Thanks very much, I get your main idea.
But I failed to understand your formula.
According to yogeshk972 's comment, $$$E$$$ equals expected days from $$$1$$$ to $$$n+1$$$.
Prework the suffix product of $$$p$$$, and the suffix sum of $$$\prod_{j=i}^n 1/p_j$$$, since we can get $$$E(i,j)$$$ in $$$O(1)$$$.
damn it, you're right. The formula could much simpler as yours. perhaps that's why I didn't finish impl it on time:(.
my formula is just directly calc all positive, and all negative. yes you can get much simpler form $$$(i+1)*Pi - iP_i=P_i$$$.
Can you explain the simple DP approach?
$$$E(X) = (E(X-1) + 1) * \frac{1}{P_{i}}$$$
$$$E(0) = 0$$$
Where $$$E(X)$$$ is the expected amount of days to get a "you're beautiful" from the X'th mirror.

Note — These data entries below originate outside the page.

(* ===== verification/McWriteEndToEnd.v ===== *)
(** * Laws of MC write plans

    What the planner makes of a batch of writes, and what a plan stores in the
    memory of the controller. *)

From S2P Require Import Prelude RustStd ObservationModel BatchRuns McCodec McBatch.
From S2P Require Import McDriver McLoopback DriverAbi McEndToEnd.
From stdpp Require Import options.

(** ** Cells *)
Fixpoint store_cells (code start : Z) (l : list Z) (v : cells) : cells :=
  match l with
  | [] => v
  | x :: l' => store_cells code (start + 1) l' (<[(code, start) := x]> v)
  end.

Fixpoint words_of (data : list Z) : list Z :=
  match data with
  | lo :: hi :: rest => from_le_bytes [lo; hi] :: words_of rest
  | _ => []
  end.

Lemma store_cells_app code start l1 l2 v :
  store_cells code start (l1 ++ l2) v =
  store_cells code (start + Z.of_nat (length l1)) l2 (store_cells code start l1 v).
Proof.
  revert start v. induction l1 as [|x l1 IH]; intros start v; cbn [store_cells app length].
  - f_equal. lia.
  - rewrite IH. f_equal. lia.
Qed.

Lemma cell_insert v code n x code' n' :
  cell (<[(code, n) := x]> v) code' n' = if decide ((code, n) = (code', n')) then x else cell v code' n'.
Proof. unfold cell. case_decide as H; [by rewrite H, lookup_insert_eq|by rewrite lookup_insert_ne]. Qed.

Lemma cell_store code start l v code' n :
  cell (store_cells code start l v) code' n =
    if decide (code = code' ∧ start ≤ n < start + Z.of_nat (length l))
    then l !!! Z.to_nat (n - start) else cell v code' n.
Proof.
  revert start v. induction l as [|x l IH]; intros start v; cbn [store_cells length].
  { rewrite decide_False by lia. done. }
  rewrite IH, cell_insert.
  destruct (decide (code = code' ∧ start ≤ n < start + Z.of_nat (S (length l)))) as [(-> & H)|H].
  - destruct (Z.eq_dec n start) as [->|Hne].
    + rewrite decide_False by lia. rewrite decide_True by done. by rewrite Z.sub_diag.
    + rewrite decide_True by lia. replace (Z.to_nat (n - start)) with (S (Z.to_nat (n - (start + 1)))) by lia. done.
  - rewrite decide_False by lia. rewrite decide_False; [done|]. intros [= -> ->]. apply H. split; [done|lia].
Qed.

(** ** The two ways the controller stores a payload *)

Lemma words_of_length n data : length data = (n * 2)%nat → length (words_of data) = n.
Proof.
  revert data. induction n as [|n IH]; intros data Hl; [by destruct data|].
  destruct data as [|a [|b data]]; [done..|]. cbn [words_of length]. f_equal. apply IH. cbn in Hl. lia.
Qed.

Lemma words_of_app n d1 d2 : length d1 = (n * 2)%nat → words_of (d1 ++ d2) = words_of d1 ++ words_of d2.
Proof.
  revert d1. induction n as [|n IH]; intros d1 Hl; [by destruct d1|].
  destruct d1 as [|a [|b d1]]; [done..|]. cbn [words_of app]. f_equal. apply IH. cbn in Hl. lia.
Qed.

Lemma write_words_store n code start data v :
  length data = (n * 2)%nat → write_words n code start data v = (store_cells code start (words_of data) v, true).
Proof.
  revert start data v. induction n as [|n IH]; intros start data v Hl; [by destruct data|].
  destruct data as [|a [|b data]]; [done..|]. cbn [write_words words_of store_cells]. apply IH. cbn in Hl. lia.
Qed.

Lemma pack_byte_testbit bits i b n :
  0 ≤ i → 0 ≤ n →
  Z.testbit (pack_byte i bits b) n =
    Z.testbit b n || ((i <=? n) && default false (bits !! Z.to_nat (n - i))).
Proof.
  intros Hi Hn. revert i b Hi. induction bits as [|bit bits IH]; intros i b Hi; cbn [pack_byte].
  { cbn. by rewrite andb_false_r, orb_false_r. }
  rewrite IH by lia. assert (Z.testbit (if bit then Z.lor b (Z.shiftl 1 i) else b) n =
    Z.testbit b n || (bit && (i =? n))) as ->.
  { destruct bit; cbn [andb]; [|by rewrite orb_false_r]. rewrite Z.lor_spec, Z.shiftl_1_l. f_equal.
    destruct (Z.eqb_spec i n) as [->|?]; [by apply Z.pow2_bits_true|by apply Z.pow2_bits_false]. }
  rewrite <- orb_assoc. f_equal. destruct (Z.eq_dec i n) as [->|Hne].
  - rewrite Z.eqb_refl, Z.leb_refl, Z.sub_diag. replace (n + 1 <=? n) with false by lia. cbn. by destruct bit.
  - replace (i =? n) with false by lia. rewrite andb_false_r. cbn [orb]. destruct (Z.leb_spec i n).
    + replace (i + 1 <=? n) with true by lia. cbn [andb].
      by replace (Z.to_nat (n - i)) with (S (Z.to_nat (n - (i + 1)))) by lia.
    + by replace (i + 1 <=? n) with false by lia.
Qed.

Lemma mc_length_pack_bits bits : Z.of_nat (length (pack_bits bits)) = div_ceil (Z.of_nat (length bits)) 8.
Proof.
  unfold pack_bits. rewrite length_fmap, length_seq. rewrite Z2Nat.id; [done|].
  rewrite div_ceil_spec by lia. dlia.
Qed.

Lemma mc_pack_bits_bit bits k bit :
  bits !! k = Some bit →
  Z.testbit (pack_bits bits !!! (k / 8)%nat) (Z.of_nat (k mod 8)) = bit.
Proof.
  intros Hk. pose proof (lookup_lt_Some _ _ _ Hk) as Hlt.
  pose proof (Nat.mod_upper_bound k 8 ltac:(lia)) as Hm. pose proof (Nat.div_mod_eq k 8) as Hdm.
  assert (pack_bits bits !! (k / 8)%nat = Some (pack_byte 0 (take 8 (drop (8 * (k / 8)) bits)) 0)) as Hl.
  { unfold pack_bits. apply list_lookup_fmap_Some. exists (k / 8)%nat. split; [done|]. apply lookup_seq. split; [lia|].
    rewrite div_ceil_spec by lia. dlia. }
  rewrite (list_lookup_total_correct _ _ _ Hl), pack_byte_testbit by lia. cbn [Z.testbit orb].
  rewrite Z.bits_0. replace (0 <=? Z.of_nat (k mod 8)) with true by lia. cbn [orb andb].
  rewrite Z.sub_0_r, Nat2Z.id, lookup_take_lt, lookup_drop by lia. by rewrite <- Hdm, Hk.
Qed.

Lemma foldl_insert_store code start (f : nat → Z) k n v :
  foldl (λ v idx, <[(code, start + Z.of_nat idx) := f idx]> v) v (seq k n) =
  store_cells code (start + Z.of_nat k) (f <$> seq k n) v.
Proof.
  revert k v. induction n as [|n IH]; intros k v; [done|]. cbn [seq foldl fmap list_fmap store_cells].
  rewrite IH. f_equal. lia.
Qed.

Lemma write_bits_store bits code start v :
  write_bits (length bits) code start (pack_bits bits) v = store_cells code start (Z.b2z <$> bits) v.
Proof.
  unfold write_bits. pose proof (mc_length_pack_bits bits) as Hl. rewrite div_ceil_spec in Hl by lia.
  replace (Nat.min (length bits) (8 * length (pack_bits bits))) with (length bits) by dlia.
  rewrite (foldl_insert_store code start
    (λ idx, Z.b2z (negb (Z.land (pack_bits bits !!! (idx / 8)%nat) (Z.shiftl 1 (Z.of_nat (idx mod 8))) =? 0)))).
  rewrite Z.add_0_r. f_equal. apply list_eq. intros i. rewrite !list_lookup_fmap.
  destruct (bits !! i) as [bit|] eqn:E.
  - rewrite lookup_seq_lt by (by eapply lookup_lt_Some). cbn. do 2 f_equal. rewrite testbit_mask by lia.
    by apply mc_pack_bits_bit.
  - rewrite lookup_seq_ge by (by apply lookup_ge_None). done.
Qed.

(** ** Requests and their entries *)
Definition write_entry (item : WriteRequest) : option (DeviceKind.t * WriteEntry) :=
  match parse (wq_address item) with
  | Ok a =>
      if negb (DeviceKind.writable (da_kind a)) then None
      else
        match encode_write (da_kind a) (wq_value item) with
        | Ok enc => Some (da_kind a, {| we_start := da_number a; we_width := ew_points enc; we_id := wq_id item;
                                        we_data := ew_data enc |})
        | _ => None
        end
  | _ => None
  end.
(* ===== verification/EipAddress.v ===== *)
(** * EtherNet/IP tag paths: drivers/ethernet-ip/src/address.rs

    The syntax check of symbolic tag paths, a loop over the characters with
    buffers for the segment and the index it is in. *)

From S2P Require Import Prelude RustStd ObservationModel.
From stdpp Require Import options.

Record TagPath : Type := mkTagPath {
  tp_raw : str;
  tp_dims : nat;
}.

Inductive AddressError : Type := InvalidSyntax | OutOfRange.

Definition MAX_TOTAL_LEN : Z := 240.
Definition MAX_SEG_LEN : Z := 40.
Definition MAX_DIMS : nat := 3.
Definition MAX_INDICES_PER_DIM : nat := 3.

Definition is_ascii (s : str) : bool := forallb (λ c, c <? 128) s.

Definition is_ascii_alphabetic (c : Z) : bool := between 65 90 c || between 97 122 c.
Definition is_ascii_alphanumeric (c : Z) : bool := is_ascii_alphabetic c || between 48 57 c.

(** The characters the grammar names. *)
Definition dot : Z := 46.
Definition comma : Z := 44.
Definition open_bracket : Z := 91.
Definition close_bracket : Z := 93.
Definition underscore : Z := 95.

(** A segment of a path that is ASCII: its first byte is its first character. *)
Definition finish_seg (seg : str) : outcome AddressError () :=
  match seg with
  | [] => Err InvalidSyntax
  | first :: _ =>
      if MAX_SEG_LEN <? byte_len seg then Err OutOfRange
      else if negb (is_ascii_alphabetic first || (first =? underscore)) then Err InvalidSyntax
      else if negb (forallb (λ c, is_ascii_alphanumeric c || (c =? underscore)) seg) then Err InvalidSyntax
      else Ok ()
  end.

Definition parse_index (text : str) : outcome AddressError Z := ok_or (parse_uint 32 text) OutOfRange.

(** The variables of the loop. *)
Record PathState : Type := mkPathState {
  ps_dims : nat;
  ps_seg : str;
  ps_index : str;
  ps_in_bracket : bool;
  ps_indices_in_dim : nat;
  ps_after_index : bool;
}.

Definition path_start : PathState :=
  {| ps_dims := 0; ps_seg := []; ps_index := []; ps_in_bracket := false; ps_indices_in_dim := 0;
     ps_after_index := false |}.

(** The macro [close_segment!]. *)
Definition close_segment (st : PathState) : outcome AddressError PathState :=
  let? _ := if ps_after_index st then Ok () else finish_seg (ps_seg st) in
  Ok {| ps_dims := ps_dims st; ps_seg := []; ps_index := ps_index st; ps_in_bracket := ps_in_bracket st;
        ps_indices_in_dim := ps_indices_in_dim st; ps_after_index := false |}.

Definition path_step (st : PathState) (c : Z) : outcome AddressError PathState :=
  if (c =? dot) && negb (ps_in_bracket st) then close_segment st
  else if (c =? open_bracket) && negb (ps_in_bracket st) then
    if ps_after_index st then Err InvalidSyntax
    else
      let? st := close_segment st in
      let dims := S (ps_dims st) in
      if (MAX_DIMS <? dims)%nat then Err OutOfRange
      else Ok {| ps_dims := dims; ps_seg := ps_seg st; ps_index := ps_index st; ps_in_bracket := true;
                 ps_indices_in_dim := 0; ps_after_index := ps_after_index st |}
  else if (c =? close_bracket) && ps_in_bracket st then
    let? _ := parse_index (ps_index st) in
    Ok {| ps_dims := ps_dims st; ps_seg := ps_seg st; ps_index := []; ps_in_bracket := false;
          ps_indices_in_dim := ps_indices_in_dim st; ps_after_index := true |}
  else if (c =? comma) && ps_in_bracket st then
    let? _ := parse_index (ps_index st) in
    let indices := S (ps_indices_in_dim st) in
    if (MAX_INDICES_PER_DIM <=? indices)%nat then Err OutOfRange
    else Ok {| ps_dims := ps_dims st; ps_seg := ps_seg st; ps_index := []; ps_in_bracket := true;
               ps_indices_in_dim := indices; ps_after_index := ps_after_index st |}
  else if ps_in_bracket st then
    Ok {| ps_dims := ps_dims st; ps_seg := ps_seg st; ps_index := ps_index st ++ [c]; ps_in_bracket := true;
          ps_indices_in_dim := ps_indices_in_dim st; ps_after_index := ps_after_index st |}
  else
    Ok {| ps_dims := ps_dims st; ps_seg := ps_seg st ++ [c]; ps_index := ps_index st; ps_in_bracket := false;
          ps_indices_in_dim := ps_indices_in_dim st; ps_after_index := false |}.

Fixpoint path_loop (st : PathState) (raw : str) : outcome AddressError PathState :=
  match raw with
  | [] => Ok st
  | c :: raw' => let? st := path_step st c in path_loop st raw'
  end.

Definition parse (input : str) : outcome AddressError TagPath :=
  let raw := trim input in
  if bool_decide (raw = []) then Err InvalidSyntax
  else if MAX_TOTAL_LEN <? byte_len raw then Err OutOfRange
  else if negb (is_ascii raw) || existsb is_whitespace raw then Err InvalidSyntax
  else
    let? st := path_loop path_start raw in
    if ps_in_bracket st then Err InvalidSyntax
    else
      let? _ :=
        if negb (bool_decide (ps_seg st = [])) then finish_seg (ps_seg st)
        else if bool_decide (last raw = Some dot) then Err InvalidSyntax
        else if negb (ps_after_index st) && bool_decide (ps_seg st = []) && (ps_dims st =? 0)%nat
        then finish_seg (ps_seg st)
        else Ok () in
      Ok {| tp_raw := raw; tp_dims := ps_dims st |}.

(** ** Properties *)

(** The characters of a path that was accepted, as the wire carries them. *)
Definition tag_ok (tag : str) : Prop :=
  Forall (λ c, 0 ≤ c < 128 ∧ is_whitespace c = false) tag ∧ 0 < Z.of_nat (length tag) ≤ MAX_TOTAL_LEN.

Lemma utf8_encode_ascii s : Forall (λ c, 0 ≤ c < 128) s → utf8_encode s = s.
Proof.
  induction 1 as [|c s Hc _ IH]; [done|]. unfold utf8_encode in *. cbn [mbind list_bind]. rewrite IH.
  unfold utf8_encode_char. by replace (c <? 128) with true by lia.
Qed.

Lemma utf8_decode_ascii s : Forall (λ c, 0 ≤ c < 128) s → utf8_decode s = Some s.
Proof.
  intros H. rewrite <- (utf8_encode_ascii s) at 1 by done. apply utf8_decode_encode.
  eapply Forall_impl; [exact H|]. intros c Hc. cbn beta in Hc. unfold char_ok. lia.
Qed.

Lemma trim_start_idem s : trim_start (trim_start s) = trim_start s.
Proof. induction s as [|c s IH]; [done|]. cbn. destruct (is_whitespace c) eqn:E; [done|]. cbn. by rewrite E. Qed.

Definition path_char (c : Z) : Prop :=
  is_ascii_alphanumeric c = true ∨ c ∈ [underscore; dot; comma; open_bracket; close_bracket; 43].

Lemma path_char_ok c : path_char c → 0 ≤ c < 128 ∧ is_whitespace c = false.
Proof.
  unfold path_char, is_ascii_alphanumeric, is_ascii_alphabetic, between, is_whitespace.
  intros [H|H]; [split; [lia|]; repeat (apply orb_false_iff; split); lia|].
  repeat (apply elem_of_cons in H as [->|H]; [split; [unfold underscore, dot, comma, open_bracket, close_bracket; lia|reflexivity]|]).
  by apply elem_of_nil in H.
Qed.

Lemma finish_seg_chars seg u : finish_seg seg = Ok u → Forall path_char seg.
Proof.
  unfold finish_seg. destruct seg as [|first seg]; [done|]. case_if; [done|]. case_if; [done|].
  destruct (forallb _ (first :: seg)) eqn:E; [|done]. intros _. apply Is_true_eq_left, forallb_True in E.
  eapply Forall_impl; [exact E|]. intros c Hc%Is_true_eq_true. unfold path_char, underscore in *.
  apply orb_true_iff in Hc as [Hc|Hc]; [by left|right]. apply Z.eqb_eq in Hc as ->. apply list_elem_of_here.
Qed.

Lemma parse_digits_chars w acc s n : parse_digits w acc s = Some n → Forall path_char s.
Proof.
  revert acc. induction s as [|c s IH]; intros acc; [constructor|]. cbn [parse_digits]. cbn zeta.
  case_if; [|done]. case_if; [|done]. intros H1. constructor; [|by eapply IH].
  left. unfold is_ascii_alphanumeric, between. lia.
Qed.

Lemma parse_index_chars text n : parse_index text = Ok n → Forall path_char text.
Proof.
  unfold parse_index, parse_uint. destruct text as [|c [|c' text]]; [done| |]; cbv zeta iota.
  - destruct (parse_digits 32 0 [c]) eqn:E; [|discriminate]. intros _. by eapply parse_digits_chars.
  - destruct (c =? 43) eqn:Ec; cbv iota.
    + destruct (parse_digits 32 0 (c' :: text)) eqn:E; [|done]. intros _. constructor; [|by eapply parse_digits_chars].
      right. apply Z.eqb_eq in Ec as ->. set_solver.
    + destruct (parse_digits 32 0 (c :: c' :: text)) eqn:E; [|done]. intros _. by eapply parse_digits_chars.
Qed.

(** The buffers are only filled where the loop will check them. *)
Record path_inv (st : PathState) : Prop := {
  pv_after : ps_after_index st = true → ps_seg st = [];
  pv_outside : ps_in_bracket st = false → ps_index st = [];
  pv_inside : ps_in_bracket st = true → ps_seg st = [];
}.

Definition buffers_ok (st : PathState) : Prop := Forall path_char (ps_seg st) ∧ Forall path_char (ps_index st).

Lemma close_segment_back st st' :
  path_inv st → close_segment st = Ok st' →
  ps_seg st' = [] ∧ ps_index st' = ps_index st ∧ ps_in_bracket st' = ps_in_bracket st ∧
  ps_after_index st' = false ∧ Forall path_char (ps_seg st).
Proof.
  intros [Ha _ _]. unfold close_segment. destruct (ps_after_index st) eqn:E.
  - intros [= <-]. cbn. rewrite Ha by done. done.
  - destruct (finish_seg (ps_seg st)) as [[]| |] eqn:Ef; try done. intros [= <-]. cbn.
    split_and!; try done. by eapply finish_seg_chars.
Qed.

Lemma path_step_back st c st' :
  path_inv st → path_step st c = Ok st' →
  path_inv st' ∧ (buffers_ok st' → path_char c ∧ buffers_ok st).
Proof.
  intros Hinv. unfold path_step, buffers_ok. pose proof Hinv as [Ha Ho Hi].
  destruct (ps_in_bracket st) eqn:Eb; cbn [negb]; rewrite ?andb_false_r, ?andb_true_r.
  - rewrite Hi in * by done.
    case_if; [|case_if].
    + destruct (parse_index (ps_index st)) eqn:Ep; try done. intros [= <-]. cbn.
      split; [by constructor|]. intros _. assert (c = close_bracket) as -> by (by apply Z.eqb_eq).
      split; [right; set_solver|split; [constructor|by eapply parse_index_chars]].
    + destruct (parse_index (ps_index st)) eqn:Ep; try done. cbn [outcome_bind]. cbn zeta. case_if; [done|].
      intros [= <-]. cbn. split; [by constructor|]. intros _. assert (c = comma) as -> by (by apply Z.eqb_eq).
      split; [right; set_solver|split; [constructor|by eapply parse_index_chars]].
    + intros [= <-]. cbn. split; [by constructor|]. intros [_ Hx%Forall_app]. destruct Hx as [Hx Hc%Forall_inv].
      done.
  - rewrite Ho in * by done.
    case_if; [|case_if].
    + intros Hc%close_segment_back; [|done]. rewrite Eb, Ho in Hc by done. destruct Hc as (H1 & H2 & H3 & H4 & H5).
      split; [constructor; congruence|]. intros _. assert (c = dot) as -> by (by apply Z.eqb_eq).
      split; [right; set_solver|done].
    + case_if; [done|]. destruct (close_segment st) as [s1| |] eqn:Es; try done.
      apply close_segment_back in Es as (H1 & H2 & H3 & H4 & H5); [|done]. cbn [outcome_bind]. cbn zeta.
      case_if; [done|]. intros [= <-]. cbn. rewrite H1, H2. split; [by constructor|].
      intros _. assert (c = open_bracket) as -> by (by apply Z.eqb_eq). split; [right; set_solver|done].
    + intros [= <-]. cbn. split; [by constructor|].
      intros [Hx%Forall_app _]. destruct Hx as [Hx Hc%Forall_inv]. done.
Qed.

Lemma path_loop_back raw st st' :
  path_inv st → path_loop st raw = Ok st' →
  path_inv st' ∧ (buffers_ok st' → Forall path_char raw ∧ buffers_ok st).
Proof.
  revert st. induction raw as [|c raw IH]; intros st Hinv; cbn [path_loop].
  { intros [= <-]. split; [done|]. intros Hb. split; [constructor|done]. }
  destruct (path_step st c) as [s1| |] eqn:Es; try done. cbn [outcome_bind].
  destruct (path_step_back _ _ _ Hinv Es) as [Hinv1 Hb1]. intros Hl. destruct (IH s1 Hinv1 Hl) as [Hinv' Hb].
  split; [done|]. intros H. destruct (Hb H) as [Hraw Hs1]. destruct (Hb1 Hs1) as [Hc Hst].
  split; [by constructor|done].
Qed.

(** An accepted path is text the wire can carry. *)
Lemma eip_parse_tag_ok s p : parse s = Ok p → tag_ok (tp_raw p).
Proof.
  unfold parse. cbn zeta.
  destruct (bool_decide (trim s = [])) eqn:Hne; [done|]. destruct (MAX_TOTAL_LEN <? byte_len (trim s)) eqn:Hlen; [done|].
  case_if; [done|].
  destruct (path_loop path_start (trim s)) as [st| |] eqn:El; try done. cbn [outcome_bind].
  destruct (path_loop_back _ path_start _ ltac:(done) El) as [[_ Ho _] Hb]. destruct (ps_in_bracket st) eqn:Hin; [done|].
  intros H. assert (Forall path_char (trim s)) as Hc.
  { apply Hb. unfold buffers_ok. rewrite Ho by done. split; [|constructor]. revert H. destruct (ps_seg st) as [|c seg] eqn:E; [constructor|].
    rewrite bool_decide_eq_false_2 by done. cbn [negb].
    destruct (finish_seg (c :: seg)) as [[]| |] eqn:Ef; try done. intros _. by eapply finish_seg_chars. }
  assert (tp_raw p = trim s) as ->.
  { revert H. destruct (if negb _ then _ else _) as [[]| |]; try done. by intros [= <-]. }
  split; [eapply Forall_impl; [exact Hc|apply path_char_ok]|].
  rewrite <- (utf8_encode_ascii (trim s)) by (eapply Forall_impl; [exact Hc|intros c Hc'; by apply path_char_ok]).
  fold (byte_len (trim s)). split; [|lia]. apply bool_decide_eq_false_1 in Hne.
  unfold byte_len. rewrite utf8_encode_ascii by (eapply Forall_impl; [exact Hc|intros c Hc'; by apply path_char_ok]).
  destruct (trim s); [done|]. cbn. lia.
Qed.

Lemma eip_parse_no_panic s : parse s ≠ Panic.
Proof.
  unfold parse. cbn zeta. case_if; [done|]. case_if; [done|]. case_if; [done|].
  assert (∀ seg, finish_seg seg ≠ Panic) as Hf by (intros []; cbn; [done|]; by repeat case_if).
  assert (∀ t, parse_index t ≠ Panic) as Hi by (intros t; unfold parse_index; by destruct (parse_uint 32 t)).
  assert (∀ st, close_segment st ≠ Panic) as Hc.
  { intros st. unfold close_segment. case_if; [done|]. specialize (Hf (ps_seg st)). by destruct (finish_seg _). }
  assert (∀ raw st, path_loop st raw ≠ Panic) as Hl.
  { induction raw as [|c raw IH]; intros st; cbn [path_loop]; [done|]. apply outcome_bind_no_panic; [|auto].
    unfold path_step. repeat case_if; try done; try apply Hc; (apply outcome_bind_no_panic; [apply Hi || apply Hc|]);
      intros; cbn zeta; by repeat case_if. }
  apply outcome_bind_no_panic; [apply Hl|]. intros st _. case_if; [done|].
  apply outcome_bind_no_panic; [|done]. by repeat case_if.
Qed.

(** Parsing keeps the case of a tag and is idempotent on what it accepts. *)
Lemma eip_parse_idem s p : parse s = Ok p → parse (tp_raw p) = Ok p.
Proof.
  intros H. pose proof (eip_parse_tag_ok _ _ H) as [Hc _].
  assert (tp_raw p = trim s) as Hp.
  { revert H. unfold parse. cbn zeta. case_if; [done|]. case_if; [done|]. case_if; [done|].
    destruct (path_loop path_start (trim s)) as [st| |]; try done. cbn [outcome_bind].
    destruct (ps_in_bracket st); [done|]. destruct (if negb _ then _ else _) as [[]| |]; try done. by intros [= <-]. }
  rewrite Hp in *. revert H. unfold parse. rewrite (trim_no_ws (trim s)); [done|].
  eapply Forall_impl; [exact Hc|]. intros c Hw. exact (proj2 Hw).
Qed.

(** ** The unit tests of the source *)
Example eip_valid_paths :
  outcome_ok (parse (lit "Motor.Starter[2].Speed")) = Some {| tp_raw := lit "Motor.Starter[2].Speed"; tp_dims := 1 |} ∧
  outcome_ok (parse (lit "  Line1.Value  ")) = Some {| tp_raw := lit "Line1.Value"; tp_dims := 0 |} ∧
  outcome_ok (parse (lit "Cube[1,2,3]")) = Some {| tp_raw := lit "Cube[1,2,3]"; tp_dims := 1 |}.
Proof. by vm_compute. Qed.

Example eip_invalid_paths :
  Forall (λ s, outcome_ok (parse (lit s)) = None)
    [""; "   "; "[0]"; "a..b"; "a."; ".a"; "a[]"; "a["; "a[-1]"; "a[99999999999]"; "a[1,2,3,4]"; "a b"; "9Start";
     "a[1][2]"; "a[[1]]"; "a[1,]b"]%string.
Proof. by repeat constructor. Qed.

(** A segment that follows an index without a dot is accepted, and an index may
    carry a sign. *)
Example eip_lenient_paths :
  is_Some (outcome_ok (parse (lit "a[0]b"))) ∧ is_Some (outcome_ok (parse (lit "a[+1]"))).
Proof. split; by eexists. Qed.
Definition is_signed_code (code : Z) : bool :=
  (code =? TYPE_SINT) || (code =? TYPE_INT) || (code =? TYPE_DINT) || (code =? TYPE_LINT).

Definition is_unsigned_code (code : Z) : bool :=
  (code =? TYPE_USINT) || (code =? TYPE_UINT) || (code =? TYPE_UDINT) || (code =? TYPE_ULINT).

(** The width of the integer types is unwrapped with [expect]. *)
Definition encode_write (type_code : Z) (value : RawValue.t) : outcome EtherIpError.t (list Z) :=
  match value with
  | RawValue.Bool b => if type_code =? TYPE_BOOL then Ok [Z.b2z b] else Err EtherIpError.invalid_type
  | RawValue.I64 v =>
      if is_signed_code type_code then
        let? width := expect (type_width type_code) in narrow_signed v width
      else Err EtherIpError.invalid_type
  | RawValue.U64 v =>
      if is_unsigned_code type_code then
        let? width := expect (type_width type_code) in narrow_unsigned v width
      else Err EtherIpError.invalid_type
  | RawValue.F64 v =>
      if type_code =? TYPE_REAL then
        let narrowed := f64_to_f32 v in
        if negb (f32_is_nan narrowed) && negb (f64_eq (f32_to_f64 narrowed) v) then Err EtherIpError.invalid_type
        else Ok (to_le_bytes 4 narrowed)
      else if type_code =? TYPE_LREAL then Ok (to_le_bytes 8 v)
      else Err EtherIpError.invalid_type
  | _ => Err EtherIpError.invalid_type
  end.

(** ** Configuration (config.rs) *)
Record EnIpConfig : Type := mkEnIpConfig {
  ec_mode : str;
  ec_host : str;
  ec_port : Z;
  ec_timeout_ms : Z;
  ec_reconnect : bool;
  ec_reconnect_max_attempts : Z;
  ec_reconnect_delay_ms : Z;
  ec_max_services_per_multi : Z;
  ec_max_bytes_per_multi : Z;
}.

Definition config_default : EnIpConfig :=
  {| ec_mode := lit "tcp"; ec_host := []; ec_port := 44818; ec_timeout_ms := 3000; ec_reconnect := true;
     ec_reconnect_max_attempts := 3; ec_reconnect_delay_ms := 1000; ec_max_services_per_multi := 20;
     ec_max_bytes_per_multi := 500 |}.

Definition validate (config : EnIpConfig) : outcome EtherIpError.t () :=
  if negb (bool_decide (ec_mode config = lit "tcp")) then Err EtherIpError.config_error
  else if bool_decide (trim (ec_host config) = []) then Err EtherIpError.config_error
  else if ec_timeout_ms config =? 0 then Err EtherIpError.config_error
  else if negb (between 1 255 (ec_max_services_per_multi config)) then Err EtherIpError.config_error
  else if negb (between 256 4000 (ec_max_bytes_per_multi config)) then Err EtherIpError.config_error
  else Ok ().

(** [serde_json::from_str] is a parameter. *)
Definition parse_config (from_str : str → option EnIpConfig) (json : str) : outcome EtherIpError.t EnIpConfig :=
  let? config := ok_or (from_str json) EtherIpError.config_error in
  let? _ := validate config in
  Ok config.

(** What validation guarantees of the limits of a packet. *)
Record config_wf (c : EnIpConfig) : Prop := {
  ew_services : 1 ≤ ec_max_services_per_multi c ≤ 255;
  ew_bytes : 256 ≤ ec_max_bytes_per_multi c ≤ 4000;
}.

Intuition — To transition reach the i'th mirror, we first need to reach mirror i-1, which takes $$$E(i-1)$$$ days. After we get a yes from mirror i-1, we need one extra day (hence + 1) to get an answer from mirror i. Now we have a "cycle" of ($$$E(i-1) + 1$$$) days for the amount of days we expect until we have reached the i'th mirror and gotten an answer from it. Then it will take $$$\frac{1}{P_{i}}$$$ (geometric distribution) passes through the cycle until we expect the the i'th mirror to return "you're beautiful".
Final answer is $$$E(N)$$$
i have seen most of the solution involve this
power(p[1], mod — 2, mod) why are we raising it by mod-2
Because the modulus is prime, $$$a^{m-2} \equiv a^{-1} \pmod m$$$ via Fermat's little theorem (which is a special case of Euler's theorem). It's a popular way of obtaining the modular multiplicative inverse $$$a^{-1}$$$ where $$$a \cdot a^{-1} \equiv 1 \pmod m$$$, which is the easiest way to "divide" numbers in a modulo field.
Expected number is too complex in wikipedia.Can anyone explain it more simple?
Expected number of $$$x$$$ is summation of all possible values of $$$x$$$, each multiplied by its probability of occurrence. If $$$x$$$ is a continuous (not discrete) variable the summation is converted to integration.
Check the blogs of Errichto. :)
How to solve Div2 C? Really stucked with it.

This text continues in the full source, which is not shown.